RECORDS ->

"""

Section ExecuterFacts.
Context {Model Keff : Type}.
Variable uniformMeshConvert : GlobalFluxOptions -> Model -> result Model.
Variable plotConvertedReactor : Model -> result unit.
Variable addEdgeAssemblies : Model -> result Model.
Variable scaleParamsRelatedToSymmetry : option (list string) -> Model -> result Model.
Variable removeEdgeAssemblies : Model -> result Model.
Variable applyStateToOriginal : Model -> Model -> result Model.
Variable solveFlux : GlobalFluxOptions -> Model -> result (Model * Keff).

Local Abbreviation perform :=
  (_performGeometryTransformations uniformMeshConvert plotConvertedReactor
     addEdgeAssemblies).
Local Abbreviation undo :=
  (_undoGeometryTransformations scaleParamsRelatedToSymmetry
     removeEdgeAssemblies applyStateToOriginal).

Lemma anyKey_true (cs : gmap string GeometryConverter) (k : string)
    (c : GeometryConverter) :
  cs !! k = Some c -> k <> "" -> anyKey cs = true.
Proof.
  intros Hk Hne. unfold anyKey. apply bool_decide_eq_true.
  apply list.Exists_exists. exists k. split; [|exact Hne].
  apply elem_of_elements, elem_of_dom. eauto.
Qed.

Lemma anyKey_empty : anyKey ∅ = false.
Proof. reflexivity. Qed.

(** The guard at the head of [_performGeometryTransformations] *)
Lemma perform_guard (makePlots : bool) (self : Executer Model) :
  anyKey (geomConverters self) = true ->
  perform makePlots self = (self, Raise RuntimeError).
Proof.
  intros Hany. unfold _performGeometryTransformations, bind, getState.
  rewrite Hany. reflexivity.
Qed.

(** What a completed apply step leaves in the registry *)
Lemma perform_registers (makePlots : bool) (self self' : Executer Model) :
  geomConverters self = ∅ ->
  perform makePlots self = (self', Ok tt) ->
  options self' = options self
  /\ (optTruthy (detailedAxialExpansion (options self))
      || optTruthy (hasNonUniformAssems (options self)) = true ->
      geomConverters self' !! "axial"
      = Some (UniformMeshConverter (r self) (nextRef self)))
  /\ (edgeAssembliesAreNeeded (options self) = Ok true ->
      geomConverters self' !! "edgeAssems" = Some EdgeAssemblyChanger).
Proof.
  intros Hempty. run_action. rewrite Hempty, anyKey_empty, lookup_empty.
  intros Hrun.
  repeat case_match; simplify_eq; cbn in *;
    repeat split; try congruence; intros; simplify_eq;
    rewrite ?Hempty in *; simplify_map_eq; try done.
Qed.

(** The restore step on an empty registry does nothing. *)
Lemma undo_empty (self : Executer Model) :
  geomConverters self = ∅ -> undo self = (self, Ok tt).
Proof.
  intros Hempty. run_action. rewrite Hempty, !lookup_empty.
  destruct self; cbn in *. rewrite Hempty. reflexivity.
Qed.

Lemma undo_clears (self self' : Executer Model) :
  undo self = (self', Ok tt) -> geomConverters self' = ∅.
Proof.
  run_action. intros Hrun.
  repeat case_match; simplify_eq; reflexivity.
Qed.

(** C1, amended: when a converter is registered (under any key that
    [any] counts, such as ["axial"] and ["edgeAssems"]) the apply step
    raises [RuntimeError] and changes nothing; and when a first apply
    step, started on an empty registry, has returned with options that
    make it register a converter (detailed axial expansion or
    non-uniform assemblies, or edge assemblies needed), a second apply
    step without a restore in between raises [RuntimeError]. *)
Theorem perform_twice_fatal :
  (forall (makePlots : bool) (self : Executer Model) (k : string)
          (c : GeometryConverter),
      geomConverters self !! k = Some c -> k <> "" ->
      perform makePlots self = (self, Raise RuntimeError))
  /\ (forall (makePlots makePlots' : bool) (self self' : Executer Model),
      geomConverters self = ∅ ->
      perform makePlots self = (self', Ok tt) ->
      optTruthy (detailedAxialExpansion (options self))
      || optTruthy (hasNonUniformAssems (options self)) = true
      \/ edgeAssembliesAreNeeded (options self) = Ok true ->
      perform makePlots' self' = (self', Raise RuntimeError)).
Proof.
  split.
  - intros makePlots self k c Hk Hne.
    apply perform_guard. eapply anyKey_true; eassumption.
  - intros makePlots makePlots' self self' Hempty Hrun Hwants.
    destruct (perform_registers _ _ _ Hempty Hrun) as (_ & Haxial & Hedge).
    apply perform_guard.
    destruct Hwants as [Hwants|Hwants].
    + eapply anyKey_true; [exact (Haxial Hwants) | discriminate].
    + eapply anyKey_true; [exact (Hedge Hwants) | discriminate].
Qed.

(** C3: a restore step that returns leaves the registry empty, whatever
    it held, and a second restore step right after it returns as well
    and changes nothing. *)
Theorem undo_idempotent (self self' : Executer Model) :
  undo self = (self', Ok tt) ->
  geomConverters self' = ∅ /\ undo self' = (self', Ok tt).
Proof.
  intros Hrun. apply undo_clears in Hrun.
  split; [exact Hrun | apply undo_empty, Hrun].
Qed.

(** C2, amended: take a run that starts on an empty registry with
    detailed axial expansion on, no non-uniform assemblies and
    [applyResultsToReactor = False], so that the solver works on a
    converted copy. If the run returns, every reactor object that
    existed before it is as it was (the original among them: the
    reference of the copy is fresh), the executer points at the original
    again, the registry is empty, and the eigenvalue returned is the one
    the solver gave on the transformed copy. *)
Theorem run_discards (self self' : Executer Model) (keff : Keff) :
  geomConverters self = ∅ ->
  r self <> nextRef self ->
  optTruthy (detailedAxialExpansion (options self)) = true ->
  optTruthy (hasNonUniformAssems (options self)) = false ->
  applyResultsToReactor (options self) = false ->
  run uniformMeshConvert plotConvertedReactor addEdgeAssemblies
    scaleParamsRelatedToSymmetry removeEdgeAssemblies applyStateToOriginal
    solveFlux self = (self', Ok keff) ->
  reactors self' (r self) = reactors self (r self)
  /\ (forall ref : ReactorRef, ref <> nextRef self ->
        reactors self' ref = reactors self ref)
  /\ r self' = r self
  /\ geomConverters self' = ∅
  /\ exists conv transformed solved : Model,
      uniformMeshConvert (options self) (reactors self (r self)) = Ok conv
      /\ (transformed = conv \/ addEdgeAssemblies conv = Ok transformed)
      /\ solveFlux (options self) transformed = Ok (solved, keff).
Proof.
  intros Hempty Hfresh Haxial Hnon Happly Hrun.
  unfold run in Hrun. run_action. cbn beta iota in Hrun.
  rewrite Hempty, anyKey_empty, lookup_empty, Haxial in Hrun.
  cbn [orb] in Hrun.
  repeat case_match; simplify_eq; cbn in *.
  all: simplify_map_eq.
  all: rewrite ?Hnon, ?Happly in *; cbn in *.
  all: repeat case_match; simplify_eq; cbn in *.
  all: rewrite ?fn_lookup_insert in *.
  all: (split; [rewrite !fn_lookup_insert_ne by congruence; reflexivity|]).
  all: (split; [intros ref Href;
                rewrite !fn_lookup_insert_ne by congruence; reflexivity|]).
  all: (split; [reflexivity|split; [reflexivity|]]).
  all: match goal with
       | solvedKeff : (Model * Keff)%type |- _ =>
           destruct solvedKeff as [solved keff']
       end; cbn [fst snd] in *; eauto 10.
Qed.

End ExecuterFacts.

"""

What you give back must be the stretch above, starting at the line with "Ok (solved, keff)." and ending at the line with "all: simplify_map_eq.", copied exactly.

OUTPUT FOR THIS TASK ->
      /\ solveFlux (options self) transformed = Ok (solved, keff).
Proof.
  intros Hempty Hfresh Haxial Hnon Happly Hrun.
  unfold run in Hrun. run_action. cbn beta iota in Hrun.
  rewrite Hempty, anyKey_empty, lookup_empty, Haxial in Hrun.
  cbn [orb] in Hrun.
  repeat case_match; simplify_eq; cbn in *.
  all: simplify_map_eq.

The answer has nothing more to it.